Терешкова и ее свита садятся в глубокие черные машины, а я пристраиваюсь в столь мне знакомую санитарную Волгу Заура, старшего группы лубанговских врачей. Мчимся с ним из аэропорта в город, а я советую Зауру включить все четыре мигалки, чтобы сразу всем дать понять, что мы тоже – свита, а не кто-нибудь "с бугра". Приезжаем в город и надолго застреваем в центре перед бывшей колониальной резиденцией генерал-губернатора, куда нас, естественно, не пустят.

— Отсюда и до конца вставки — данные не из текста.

(** ** Applying the rules *)

(** C8.  With [noop] set, [lifecycle_update] returns what the rule
    computation gives and leaves the bucket as it was: the stored rules
    are unchanged and no [put] is issued.  With [noop] unset and a rule
    set computed, exactly one [put] is issued, with the computed rule set,
    and when the service takes it the rule set is stored and returned. *)
Theorem noop_suppresses_put svc a archives b :
  (noop a = true →
   lifecycle_update svc a archives b
   = (try! rules ← lifecycle_rules b; compute_rules a rules archives, b)) ∧
  (noop a = false →
   ∀ rules newrules,
     lifecycle_rules b = Ok rules →
     compute_rules a rules archives = Ok newrules →
     put_calls (lifecycle_update svc a archives b).2
       = put_calls b ++ [newrules] ∧
     (put_refused svc newrules = None →
      lifecycle_update svc a archives b
      = (Ok newrules, {| lifecycle_rules := Ok newrules;
                         put_calls := put_calls b ++ [newrules] |}))).
Proof.
  split.
  - intros Hnoop. unfold lifecycle_update. rewrite Hnoop. simpl.
    destruct (lifecycle_rules b) as [rules|]; simpl; [|done].
    by destruct (compute_rules a rules archives).
  - intros Hnoop rules newrules Hb Hc.
    unfold lifecycle_update, lifecycle_put. rewrite Hb, Hc, Hnoop. simpl.
    destruct (put_refused svc newrules); split; try done.
Qed.

Lemma noop_suppresses_put_witness :
  lifecycle_update accepting
    {| duplicity_prefix := "duplicity/"; file_prefix_archive := "archive/";
       clean := false; glacier_days := 60;
       lifecycle_id_prefix := "Duplicity-Auto-Lifecycle"; noop := true |}
    [PStr "duplicity/x/archive/"]
    (bucket_with [custom_rule "logs" "logs/"])
  = (Ok [custom_rule "logs" "logs/";
         newrule default_args "duplicity/x/archive/" "x"],
     bucket_with [custom_rule "logs" "logs/"])
  ∧ put_calls
      (lifecycle_update accepting default_args [PStr "duplicity/x/archive/"]
         (bucket_with [custom_rule "logs" "logs/"])).2
    = [[custom_rule "logs" "logs/";
        newrule default_args "duplicity/x/archive/" "x"]].
Proof.
  split.
  - apply (noop_suppresses_put accepting
             {| duplicity_prefix := "duplicity/";
                file_prefix_archive := "archive/";
                clean := false; glacier_days := 60;
                lifecycle_id_prefix := "Duplicity-Auto-Lifecycle";
                noop := true |}). reflexivity.
  - destruct (noop_suppresses_put accepting default_args
                [PStr "duplicity/x/archive/"]
                (bucket_with [custom_rule "logs" "logs/"])) as [_ Hput].
    destruct (Hput eq_refl _ _ eq_refl eq_refl) as [Hcalls _].
    exact Hcalls.
Defined.

(** ** The rebuilt rule set *)

(** C1 as stated fails: an existing rule on an unrelated prefix that
    already carries the identifier of a synthesized rule is kept, and the
    returned rule set has that identifier twice. *)
Lemma duplicate_identifier_counterexample :
  Forall2 (λ archive name, re_match_archive default_args archive = Some name)
          ["duplicity/x/archive/"] ["x"] ∧
  NoDup ["x"] ∧
  ∃ out b',
    lifecycle_update accepting default_args [PStr "duplicity/x/archive/"]
      (bucket_with [custom_rule "Duplicity-Auto-Lifecycle-x" "logs/"])
    = (Ok out, b') ∧
    ¬ NoDup (ID <$> out).
Proof.
  split; [by repeat constructor|].
  split; [apply NoDup_singleton|].
  eexists _, _. split; [reflexivity|].
  intros [Hnin _]%NoDup_cons. apply Hnin. left.
Qed.

Lemma filter_ids_NoDup (f : rule → bool) (rules : list rule) :
  NoDup (ID <$> rules) → NoDup (ID <$> List.filter f rules).
Proof.
  induction rules as [|r rules IH]; simpl; [done|].
  intros [Hnin Hnd]%NoDup_cons. destruct (f r); [|by apply IH].
  simpl. apply NoDup_cons. split; [|by apply IH].
  intros (r' & Hid & [Hin _]%elem_of_filter_bool)%list_elem_of_fmap.
  apply Hnin. apply list_elem_of_fmap. eauto.
Qed.

(** C1, amended.  When [lifecycle_update] returns for archives whose
    embedded names are pairwise distinct, the rule set is the kept
    existing rules (the foreign ones unless [clean], and the unrelated
    ones) followed by the rules synthesized for the archives, in order;
    the rule of each archive occurs in it exactly once; and no two
    synthesized rules have the same identifier.  No two rules of the
    whole set have the same identifier when, in addition, the existing
    rules have pairwise distinct identifiers and no kept rule carries the
    identifier of a synthesized one. *)
Theorem rebuilt_rule_set svc a archives names b b' rules out :
  lifecycle_update svc a (PStr <$> archives) b = (Ok out, b') →
  lifecycle_rules b = Ok rules →
  Forall2 (λ archive name, re_match_archive a archive = Some name)
          archives names →
  NoDup names →
  out = List.filter (carried a) rules ++ zip_with (newrule a) archives names ∧
  (∀ i archive name,
     archives !! i = Some archive → names !! i = Some name →
     count_occ rule_eq_dec out (newrule a archive name) = 1%nat) ∧
  NoDup (ID <$> zip_with (newrule a) archives names) ∧
  (NoDup (ID <$> rules) →
   (∀ r name, r ∈ rules → carried a r = true → name ∈ names →
              ID r ≠ lifecycle_id_prefix a +:+ "-" +:+ name) →
   NoDup (ID <$> out)).
Proof.
  intros Hrun Hb Hm Hnd.
  apply lifecycle_update_Ok in Hrun as (rules' & Hb' & Hc).
  assert (rules' = rules) as -> by congruence.
  pose proof (compute_rules_Ok _ _ _ _ Hc) as (HF & _).
  rewrite (compute_rules_total a rules _ _ HF (synthesized_zip a _ _ Hm)) in Hc.
  injection Hc as <-.
  pose proof (Forall2_length _ _ _ Hm) as Hlen.
  assert (Hids : NoDup (ID <$> zip_with (newrule a) archives names)).
  { rewrite zip_newrule_ids by done. apply NoDup_fmap_2; [|done].
    intros x y Heq. by apply append_inj_l, append_inj_l in Heq. }
  split; [done|]. split; [|split; [done|]].
  - intros i archive name Ha Hn.
    rewrite count_occ_app.
    assert (Hmi : re_match_archive a archive = Some name)
      by apply (Forall2_lookup_lr _ _ _ _ _ _ Hm Ha Hn).
    assert (Hzero : count_occ rule_eq_dec (List.filter (carried a) rules)
                      (newrule a archive name) = 0%nat).
    { apply count_occ_not_In. rewrite <- list_elem_of_In.
      intros [_ Hcar]%elem_of_filter_bool.
      by rewrite carried_newrule in Hcar. }
    rewrite Hzero. simpl.
    apply NoDup_fmap_1, NoDup_ListNoDup in Hids.
    apply (proj1 (NoDup_count_occ' rule_eq_dec _) Hids).
    apply list_elem_of_In, list_elem_of_lookup. exists i.
    apply lookup_zip_with_Some. eauto.
  - intros Hrules Hfresh. rewrite fmap_app. apply NoDup_app.
    split; [by apply filter_ids_NoDup|]. split; [|done].
    intros id (r & -> & [Hr Hcar]%elem_of_filter_bool)%list_elem_of_fmap.
    rewrite zip_newrule_ids by done.
    intros (name & Hid & Hname)%list_elem_of_fmap.
    by eapply Hfresh.
Qed.
(** * The user repository of money_managment

    A shallow embedding of [internal/domain/user/repo.go] together with the
    parts of [errors], [fmt], [pgx], [pgconn], [logger] and [storage] that the
    repository relies on, followed by the properties of its six operations. *)

From Stdlib Require Import ZArith NArith List String Ascii Bool Lia.
From Stdlib Require Import DecimalString DecimalZ DecimalPos.
Import ListNotations.
Open Scope string_scope.
Open Scope Z_scope.

(** ** Go error values *)

Module errors.

(** Where an error object lives: a package-level variable, named by its
    qualified identifier, or an object allocated while the program runs. *)
Inductive addr : Type :=
| Global (name : string)
| Heap (n : N).

Definition addr_eqb (a b : addr) : bool :=
  match a, b with
  | Global x, Global y => String.eqb x y
  | Heap x, Heap y => N.eqb x y
  | _, _ => false
  end.

(** The two dynamic types behind the [error] interface that occur here:
    [*errors.errorString] (made by [errors.New] and by [fmt.Errorf] without
    [%w]) and [*fmt.wrapError] (made by [fmt.Errorf] with one [%w]). *)
Inductive error : Type :=
| errorString (p : addr) (s : string)
| wrapError (p : addr) (msg : string) (err : error).

(** The [Error()] method. *)
Definition Error (e : error) : string :=
  match e with
  | errorString _ s => s
  | wrapError _ msg _ => msg
  end.

(** The [Unwrap()] method; only [*fmt.wrapError] has one. *)
Definition Unwrap (e : error) : option error :=
  match e with
  | errorString _ _ => None
  | wrapError _ _ err => Some err
  end.

(** [err == target] on interface values holding pointers: same dynamic
    type, same object. *)
Definition same (a b : error) : bool :=
  match a, b with
  | errorString p _, errorString q _ => addr_eqb p q
  | wrapError p _ _, wrapError q _ _ => addr_eqb p q
  | _, _ => false
  end.

(** [errors.Is] for a non-nil [err] and a non-nil [target]: walk the
    [Unwrap] chain comparing each link with [==]. *)
Fixpoint Is (err target : error) : bool :=
  same err target ||
  match err with
  | errorString _ _ => false
  | wrapError _ _ inner => Is inner target
  end.

(** [errors.Is(err, target)] where [err] may be nil and [target] is not. *)
Definition IsNilable (err : option error) (target : error) : bool :=
  match err with
  | None => false
  | Some e => Is e target
  end.

(** [var X = errors.New(text)] at package level. *)
Definition New (name text : string) : error := errorString (Global name) text.

(** Every run-time object of the chain was allocated below [top]. *)
Fixpoint below (top : N) (e : error) : bool :=
  match e with
  | errorString (Heap n) _ => N.ltb n top
  | errorString (Global _) _ => true
  | wrapError p _ inner =>
      match p with Heap n => N.ltb n top | Global _ => true end && below top inner
  end.

End errors.

Import errors.

(** ** fmt: the [%d] verb on an [int64] *)

Module fmt.
Definition d (z : Z) : string := NilZero.string_of_int (Z.to_int z).
End fmt.

(** ** The logger interface, as the trace of the calls made on it *)

Module logger.

Inductive Level : Type := DebugLevel | InfoLevel | WarnLevel | ErrorLevel.

(** The values the repository passes as [Field.Value] ([interface{}]). *)
Inductive any : Type :=
| AnyError (e : error)
| AnyInt64 (z : Z).

Record Field : Type := mkField { Key : string; Value : any }.

End logger.

(** ** pgx and pgconn: what the pool hands back *)

Module pgx.

Definition ErrNoRows : error := errors.New "pgx.ErrNoRows" "no rows in result set".

(** A column value or a statement argument. *)
Inductive value : Type :=
| Int64 (z : Z)
| Text (s : string)
| Timestamptz (t : Z)
| Null.

Definition RawRow : Type := list value.

(** [pgx.Rows]: the rows [Next] will still deliver, and the error [Err]
    reports once [Next] has returned false. *)
Record Rows : Type := mkRows { data : list RawRow; err : option error }.

(** [pgx.Row], whose [Scan] reports the statement's failure, or
    [ErrNoRows] when there is no row, or decodes the row. *)
Inductive Row : Type :=
| RowError (e : error)
| RowNone
| RowData (raw : RawRow).

End pgx.

Module pgconn.
(** [pgconn.CommandTag], reduced to what [RowsAffected()] returns. *)
Record CommandTag : Type := mkCommandTag { RowsAffected : Z }.
End pgconn.

(** ** storage: the sentinel errors and the pool interface *)

Module storage.

Definition ErrUserAlreadyExists : error :=
  errors.New "storage.ErrUserAlreadyExists" "user already exists".
Definition ErrDB : error := errors.New "storage.ErrDB" "database error".
Definition ErrNoUsers : error := errors.New "storage.ErrNoUsers" "no users found".

(** [DBPool], over the state [P] of whatever implements it.  [Close] is
    not called by the repository.  The context argument is left out: what
    cancellation does shows in the answers of the pool. *)
Record DBPool (P : Type) : Type := mkDBPool {
  Exec : string -> list pgx.value -> P -> (pgconn.CommandTag * option error) * P;
  Query : string -> list pgx.value -> P -> (pgx.Rows * option error) * P;
  QueryRow : string -> list pgx.value -> P -> pgx.Row * P
}.
Arguments Exec {P} _ _ _ _.
Arguments Query {P} _ _ _ _.
Arguments QueryRow {P} _ _ _ _.

End storage.

Import logger pgx pgconn storage.

(** ** The user entity *)

Definition Time : Type := Z.
Lemma b64_padding_add3 (n : nat) : b64_padding (S (S (S n))) = b64_padding n.
Proof.
  unfold b64_padding.
  replace (S (S (S n))) with (n + 1 * 3) by lia.
  by rewrite Nat.Div0.mod_add.
Qed.

(** X6: the payload is made of characters of the base64 alphabet
    followed by the padding, none, one or two equals signs according to
    the number of bytes; it is four characters for every three bytes
    begun, all of them ASCII. *)
Theorem X6_payload_alphabet_and_padding (bs : list byte) :
  (∃ body,
     Py.b64encode bs = body ++ replicate (b64_padding (length bs)) Py.b64_pad
     ∧ Forall (λ c, b64_alphabet c = true) body)
  ∧ length (Py.b64encode bs) = 4 * ((length bs + 2) / 3)
  ∧ Forall (λ c, (c < 128)%N) (Py.b64encode bs).
Proof.
  split; [|split].
  - induction bs as [|a|a b|a b c bs (body & Henc & Hbody)] using list_ind3.
    + by exists [].
    + eexists [_; _]. split; [reflexivity|].
      repeat constructor; apply b64_char_alphabet.
    + eexists [_; _; _]. split; [reflexivity|].
      repeat constructor; apply b64_char_alphabet.
    + eexists (_ :: _ :: _ :: _ :: body). cbn [Py.b64encode length].
      rewrite b64_padding_add3, Henc. split; [reflexivity|].
      repeat (constructor; [apply b64_char_alphabet|]). exact Hbody.
  - apply b64encode_length.
  - assert (Hchar : ∀ i, (Py.b64_char i < 128)%N).
    { intros i. unfold Py.b64_char.
      repeat (case N.ltb_spec; intros ?); repeat (case N.eqb_spec; intros ?); lia. }
    induction bs as [|a|a b|a b c bs IH] using list_ind3; cbn [Py.b64encode];
      repeat (constructor; [apply Hchar || done|]); done || exact IH.
Qed.

(** X7: two uploads with the same declared type and the same data URL
    are the same file: the URL loses nothing of the bytes. *)
Theorem X7_data_url_determines_bytes (f g : UploadedFile) :
  file_type f = file_type g →
  data_url (make_image f) = data_url (make_image g) →
  f = g.
Proof.
  destruct f as [t bs], g as [t' bs']. cbn [file_type]. intros ->.
  cbn [data_url make_image]. unfold image_data_url. cbn [file_type file_bytes].
  intros H. do 3 apply app_inv_head in H.
  by rewrite (b64encode_inj bs bs').
Qed.

Lemma X7_data_url_determines_bytes_witness :
  untyped_file = {| file_type := Some []; file_bytes := [x68; x69] |}.
Proof.
  apply (X7_data_url_determines_bytes untyped_file
           {| file_type := Some []; file_bytes := [x68; x69] |});
    reflexivity.
Defined.

(** ** More on start-up *)

(** The lookup of one entry succeeds exactly when the entry is provided. *)
Lemma getenv_or_secret_ok (p : Process) (key : string) :
  (∃ v, getenv_or_secret p key = Ok v) ↔ provided p key.
Proof.
  unfold getenv_or_secret, provided, secrets_getitem. split.
  - intros [v Hv]. destruct (environ p !! key) as [w|] eqn:Henv; simpl.
    + destruct (truthy w); [by left|]. right.
      destruct (secrets p) as [m|]; [|done]. exists m.
      destruct (m !! key); [by split|done].
    + right. destruct (secrets p) as [m|]; [|done]. exists m.
      destruct (m !! key); [by split|done].
  - intros [Henv|(m & Hm & [v Hv])].
    + destruct (environ p !! key) as [w|]; [|done]. simpl in Henv.
      rewrite Henv. by exists w.
    + rewrite Hm, Hv. destruct (environ p !! key) as [w|]; [|by exists v].
      destruct (truthy w); [by exists w | by exists v].
Qed.

Lemma client_is_built (env : gmap string pystr) (key : pystr) :
  OpenAI (<["OPENAI_API_KEY"%string := key]> env) = Ok tt.
Proof. unfold OpenAI. by rewrite lookup_insert_eq. Qed.

(** X8: start-up cannot complete unless both entries are provided,
    each by a non-empty environment variable or by an entry of the
    secrets file: when one of them is in neither place the execution
    stops with an exception, before any warning is shown. *)
Theorem X8_startup_needs_both_entries (p : Process) :
  ((∃ cfg warnings, startup p = Ok (cfg, warnings)) →
   provided p "OPENAI_API_KEY" ∧ provided p "VECTOR_STORE_ID")
  ∧ (¬ (provided p "OPENAI_API_KEY" ∧ provided p "VECTOR_STORE_ID") →
     ∃ e, startup p = Raise e).
Proof.
  assert (Hok : (∃ cfg warnings, startup p = Ok (cfg, warnings)) →
                provided p "OPENAI_API_KEY" ∧ provided p "VECTOR_STORE_ID").
  { rewrite <- !getenv_or_secret_ok. unfold startup.
    intros (cfg & warnings & H).
    destruct (getenv_or_secret p "OPENAI_API_KEY") as [key|]; [|done].
    destruct (getenv_or_secret p "VECTOR_STORE_ID") as [store|]; [|done].
    eauto. }
  split; [exact Hok|].
  intros Hnot. destruct (startup p) as [[cfg warnings]|e] eqn:Hp; [|by exists e].
  destruct Hnot. apply Hok. eauto.
Qed.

Вся свита – там внутри отдыхает перед митингом, а мы ждем, как на стадионе, их выхода. В небе над нами с грохотом сигают туда сюда кубинские МИГи, а я стою, похмельно тоскую, вспоминаю свои прошлые приезды в Лубанго и вечера, проведенные за распитием настоящей грузинской чачи на веранде Заура. Однажды точно так же низко каждые десять минут проносились те же самые МИГи со столь жутчайшим ревом, что дом ходил ходуном. Наконец, в какой-то момент, Заур не выдержал и, подняв кверху руки, закричал в небо: "Чатлах! Дедас траки могет хан!" А мне пояснил: Кубинцы, панымаешь?